Darkly humourous, funny yet tragic, this deep novel takes us through the 20th century (never too specific on date) with great historical detail and reads like a linked collection of short stories. I recommend it.

Up there with the Shipping News4
A damn fine book in the tradition familiar to Proulx's readers. Overall perhaps not as complete an achievement as "The Shipping News" but sections of the book read as well as anything she has written prviously. The story follows the progress of a green accordion as it passes through the hands of owners from a variety of national origins and classes. In this way Proulx tells the story of the development of the United States and its immigrants from the 19th centuary to neasr the present day. The accordion interweaves the stories of the characters and provides a thread to the narative. A book of haunting images.

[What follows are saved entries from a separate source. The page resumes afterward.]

(** * potency: idempotency-key request deduplication for net/http

    A shallow embedding of the Go package [potency] (the dispatcher
    [Potency.ServeHTTP] / [Potency.serveHTTP], its result cache with the
    age-ordered chain, the in-progress set, and the two interceptors
    [bodyIntercept] and [responseWriterIntercept]), followed by the
    properties established about it.

    Conventions of the embedding:
    - Go strings are [string], byte slices are [list byte], [int] and
      [time.Duration] values are [Z], a [time.Time] is the number of
      nanoseconds since a fixed epoch, as a [Z].
    - Go interfaces ([io.ReadCloser], [http.ResponseWriter]) are type
      classes; the interceptors are instances built over an arbitrary
      instance, as in the source.
    - [*savedResult] pointers are addresses into an explicit store of
      [savedResult] objects, so that the chain links and the pointers
      [cacheOldest] / [cacheNewest] alias exactly as they do in Go.
    - Library functions the package calls but does not define
      ([sha256.Sum256], [textproto.CanonicalMIMEHeaderKey],
      [jsrest.WriteError]) are the methods of two classes; what is
      proved holds for every instance. *)

From Stdlib Require Import ZArith Lia List String Ascii.
From Stdlib.Strings Require Import Byte.
From stdpp Require Import gmap strings list fin_maps.

(** ** Bytes, errors, headers *)

Abbreviation bytes := (list byte).

#[global] Instance byte_eq_decision : EqDecision byte := byte_eq_dec.

(** Errors produced by readers and writers of the environment. [EOF] is
    [io.EOF]; every other error value is opaque. *)
Inductive goerror :=
| EOF
| IOFailure (msg : string).

#[global] Instance goerror_eq_decision : EqDecision goerror.
Proof. solve_decision. Defined.

(** [http.Header] is [map[string][]string]. *)
Abbreviation HttpHeader := (gmap string (list string)).

(** The double-quote character (code 34), and the one-character string made of it. *)
Definition dquote : ascii := "034"%char.
Definition dquoteStr : string := String dquote EmptyString.

(** [strings.HasPrefix] and [strings.HasSuffix]:
    [len(s) >= len(prefix) && s[0:len(prefix)] == prefix] and
    [len(s) >= len(suffix) && s[len(s)-len(suffix):] == suffix]. *)
Definition HasPrefix (s prefix : string) : bool :=
  (String.length prefix <=? String.length s)%nat
  && String.eqb (substring 0 (String.length prefix) s) prefix.
Definition HasSuffix (s suffix : string) : bool :=
  (String.length suffix <=? String.length s)%nat
  && String.eqb
       (substring (String.length s - String.length suffix)
          (String.length suffix) s)
       suffix.

(** ** The interfaces of the environment *)

(** Result of [Read(p)]: the contents of [p] after the call, the byte
    count and the error. *)
Record readResult := mkReadResult {
  rr_p : bytes;
  rr_n : Z;
  rr_err : option goerror
}.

Tedious parade of horribles2
A disappoininting, depressing book, chock full of every imaginable form of death and dismemberment. Proulx's fascination with the grotesque is numbing at first, but by book's end it is merely laughable. The accordion is really not much more than a clever gimmick to "link" what might have worked as independent short stories. It is is hard to defend a novel about the immigrant expreince which is so devoid of humanity, love and faith. Proulx's version of American history is so drenched in blood, that all else, with the notable exception of some brilliant passages about the joy of music,is obscured. While it could be argued that it is refreshing not to encounter soft-hearted, sentimental ethnic stereotypes, it is disheartening that she still manages to paint the Poles as hard drinkers, the Mexicans as somewhat lazy and the Norweigans as repressed and cruel. The book's redeeming feature is her wonderful, lean prose. Proulx has described her writing as "muscular" and that it is. Better off reading the The Shipping News and call it a day.